Always activate the virtual environment before using Skill Seeker:

source venv/bin/activate  # Run this each time you start a new terminal session

Easiest: Use a Preset

# Make sure venv is activated (you should see (venv) in your prompt)
source venv/bin/activate

# Optional: Estimate pages first (fast, 1-2 minutes)
python3 cli/estimate_pages.py configs/godot.json

# Use Godot preset
python3 cli/doc_scraper.py --config configs/godot.json

# Use React preset
python3 cli/doc_scraper.py --config configs/react.json

# See all presets
ls configs/

Interactive Mode

python3 cli/doc_scraper.py --interactive

Quick Mode

python3 cli/doc_scraper.py \
  --name react \
  --url https://react.dev/ \
  --description "React framework for UIs"

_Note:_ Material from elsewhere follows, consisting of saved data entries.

(** Where a branch puts the actor, its box reaches into the platform by
    less than 2^-29 on the axis of the branch. *)
Lemma placed_within_rounding platform side player :
  Doubles.small (Platform.x platform) = true ->
  Doubles.small (Platform.y platform) = true ->
  Doubles.small (Platform.width platform) = true ->
  Doubles.small (Platform.height platform) = true ->
  match Box.axis_of side with
  | Box.Horizontal => Player.x player = Doubles.placed platform side
  | Box.Vertical => Player.y player = Doubles.placed platform side
  end ->
  ~ Doubles.overlap_by (1 # 2 ^ 29) (Box.axis_of side) player platform.
Proof.
  intros Hx Hy Hw Hh Hc.
  pose proof (far_edge _ _ Hx Hw) as Fx. pose proof (far_edge _ _ Hy Hh) as Fy.
  pose proof (small_bounds _ Hx) as Bx. pose proof (small_bounds _ Hy) as By.
  destruct side; cbn [Box.axis_of] in *; unfold Doubles.overlap_by,
    Doubles.left, Doubles.right, Doubles.top, Doubles.bottom;
    rewrite Hc; unfold Doubles.placed; rewrite ?half_width_eq, ?half_height_eq;
    intros [O1 O2].
  - assert (R := out_and_back _ 30 Fy ltac:(split; lra)).
    near R. change (1 # 2 ^ 29) with (1 # 536870912) in *. lra.
  - assert (R := back_and_out (Platform.x platform) 20
                  ltac:(split; lra) ltac:(split; lra)).
    near R. change (1 # 2 ^ 29) with (1 # 536870912) in *. lra.
  - assert (R := out_and_back _ 20 Fx ltac:(split; lra)).
    near R. change (1 # 2 ^ 29) with (1 # 536870912) in *. lra.
  - assert (R := back_and_out (Platform.y platform) 30
                  ltac:(split; lra) ltac:(split; lra)).
    near R. change (1 # 2 ^ 29) with (1 # 536870912) in *. lra.
Qed.

(** At a platform with integer coordinates the sums are exact and the
    boxes only touch. *)
Lemma placed_flush platform side player :
  Doubles.small (Platform.x platform) = true ->
  Doubles.small (Platform.y platform) = true ->
  Doubles.small (Platform.width platform) = true ->
  Doubles.small (Platform.height platform) = true ->
  Doubles.integral platform = true ->
  match Box.axis_of side with
  | Box.Horizontal => Player.x player = Doubles.placed platform side
  | Box.Vertical => Player.y player = Doubles.placed platform side
  end ->
  ~ Doubles.overlap_by 0 (Box.axis_of side) player platform.
Proof.
  intros Hx Hy Hw Hh Hi Hc.
  unfold Doubles.integral in Hi.
  repeat (apply andb_prop in Hi; destruct Hi as [Hi ?]).
  destruct (whole_Z _ Hx Hi) as (kx & Ex & Kx).
  destruct (whole_Z _ Hy) as (ky & Ey & Ky); [assumption|].
  destruct (whole_Z _ Hw) as (kw & Ew & Kw); [assumption|].
  destruct (whole_Z _ Hh) as (kh & Eh & Kh); [assumption|].
  change (2 ^ 20)%Z with 1048576%Z in *.
  assert (P53 : (2 ^ 53 = 9007199254740992)%Z) by reflexivity.
  destruct side; cbn [Box.axis_of] in *; unfold Doubles.overlap_by,
    Doubles.left, Doubles.right, Doubles.top, Doubles.bottom;
    rewrite Hc; unfold Doubles.placed; rewrite ?half_width_eq, ?half_height_eq;
    intros [O1 O2].
  - rewrite (add_Z _ _ ky kh Ey Eh) in O1 by lia.
    rewrite (add_Z _ 30 (ky + kh) 30) in O1 by (try reflexivity; lia).
    rewrite (sub_Z _ 30 (ky + kh + 30) 30) in O1 by (try reflexivity; lia).
    rewrite Qplus_0_r, <- Zlt_Qlt in O1. lia.
  - rewrite (sub_Z _ 20 kx 20 Ex) in O2 by (try reflexivity; lia).
    rewrite (add_Z _ 20 (kx - 20) 20) in O2 by (try reflexivity; lia).
    rewrite Ex, Qplus_0_r, <- Zlt_Qlt in O2. lia.
  - rewrite (add_Z _ _ kx kw Ex Ew) in O1 by lia.
    rewrite (add_Z _ 20 (kx + kw) 20) in O1 by (try reflexivity; lia).
    rewrite (sub_Z _ 20 (kx + kw + 20) 20) in O1 by (try reflexivity; lia).
    rewrite Qplus_0_r, <- Zlt_Qlt in O1. lia.
  - rewrite (sub_Z _ 30 ky 30 Ey) in O2 by (try reflexivity; lia).
    rewrite (add_Z _ 30 (ky - 30) 30) in O2 by (try reflexivity; lia).
    rewrite Ey, Qplus_0_r, <- Zlt_Qlt in O2. lia.
Qed.

(** C1, in binary64. One call of [check_collision] can leave the actor's
    box overlapping the box of a platform it was resolved against, on the
    axis of the move: pushed below a bridge whose top is at
    220.40000000000012, the actor's box has its top at 230.4000000000001,
    above the bridge's bottom at 230.40000000000012. *)
Lemma check_collision_overlap_in_doubles :
  In (DoubleInputs.bridge, Box.Vertical)
     (Doubles.resolved DoubleInputs.bridged DoubleInputs.rising)
  /\ Doubles.overlap_by 0 Box.Vertical
       (Doubles.check_collision DoubleInputs.bridged DoubleInputs.rising)
       DoubleInputs.bridge.
Proof.
  split.
  - vm_compute. left. reflexivity.
  - vm_compute. split; reflexivity.
Qed.

(** C1. After one call of [check_collision] in binary64 arithmetic, with
    all coordinates within 2^20 in magnitude, the actor's box reaches by
    less than 2^-29 into the box of any platform at which the call moved
    the actor, on the axis of the move: the ground-snap platform on the
    vertical axis, and each platform of the second loop on the axis of the
    branch taken. At a platform with integer coordinates and sizes the
    boxes do not overlap on that axis. *)
Theorem check_collision_separates_within_rounding self player platform axis :
  Doubles.in_range self player = true ->
  In (platform, axis) (Doubles.resolved self player) ->
  ~ Doubles.overlap_by (1 # 2 ^ 29) axis
      (Doubles.check_collision self player) platform
  /\ (Doubles.integral platform = true ->
      ~ Doubles.overlap_by 0 axis
          (Doubles.check_collision self player) platform).
Proof.
  intros Hr Hin.
  destruct (resolved_placed self player platform axis Hin)
    as (Hp & side & <- & Hc).
  destruct (in_range_platform self player platform Hr Hp)
    as (Hx & Hy & Hw & Hh).
  split.
  - apply placed_within_rounding; assumption.
  - intros Hi. apply placed_flush; assumption.
Qed.

Lemma check_collision_separates_within_rounding_witness :
  Doubles.in_range DoubleInputs.bridged DoubleInputs.rising = true
  /\ In (DoubleInputs.bridge, Box.Vertical)
        (Doubles.resolved DoubleInputs.bridged DoubleInputs.rising)
  /\ ~ Doubles.overlap_by (1 # 2 ^ 29) Box.Vertical
         (Doubles.check_collision DoubleInputs.bridged DoubleInputs.rising)
         DoubleInputs.bridge.
Proof.
  split; [vm_compute; reflexivity|].
  split; [vm_compute; left; reflexivity|].
  apply (check_collision_separates_within_rounding
           DoubleInputs.bridged DoubleInputs.rising).
  - vm_compute. reflexivity.
  - vm_compute. left. reflexivity.
Defined.

(** C5. While [jump_safety] is positive, [check_gap] returns false,
    whatever the platforms. *)
Theorem check_gap_jump_safety self player :
  (Player.jump_safety player > 0)%Z ->
  Level.check_gap self player = false.
Proof.
  intros H. unfold Level.check_gap.
  destruct (Player.jump_safety player >? 0)%Z eqn:E; [reflexivity|].
  rewrite Z.gtb_ltb, Z.ltb_ge in E. lia.
Qed.

Lemma check_gap_jump_safety_witness :
  (Player.jump_safety Inputs.jumper > 0)%Z
  /\ Level.check_gap Inputs.void Inputs.jumper = false.
Proof.
  split.
  - reflexivity.
  - apply (check_gap_jump_safety Inputs.void Inputs.jumper). reflexivity.
Defined.

(** On the early return of the first loop the actor is on the ground. *)
Lemma passes_returned self player player' :
  Level.passes self player = (player', true) ->
  Player.on_ground player' = true.
Proof.
  unfold Level.passes.
  destruct (Level.first_above _ _); intros [= <-]; reflexivity.
Qed.

(** An actor without vertical velocity leaves the two loops without one,
    unless the first loop returned. *)
Lemma passes_keeps_rest self player player' :
  Player.vel_y player == 0 ->
  Level.passes self player = (player', false) ->
  Player.vel_y player' == 0.
Proof.
  unfold Level.passes. intros Hv.
  destruct (Level.first_above _ _); intros [= <-].
  destruct (loop_keeps_y (Player.get_rect player) (Level.platforms self)
              (Player.set_on_ground player false) Hv) as (_ & -> & _).
  exact Hv.
Qed.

📤 Uploading Skills to Claude

Once your skill is packaged, you need to upload it to Claude:

Option 1: Automatic Upload (API-based)

# Set your API key (one-time)
export ANTHROPIC_API_KEY=sk-ant-...

# Package and upload automatically
python3 cli/package_skill.py output/react/ --upload

# OR upload existing .zip
python3 cli/upload_skill.py output/react.zip

Benefits:

✅ Fully automatic
✅ No manual steps
✅ Works from command line

Requirements:

Anthropic API key (get from https://console.anthropic.com/)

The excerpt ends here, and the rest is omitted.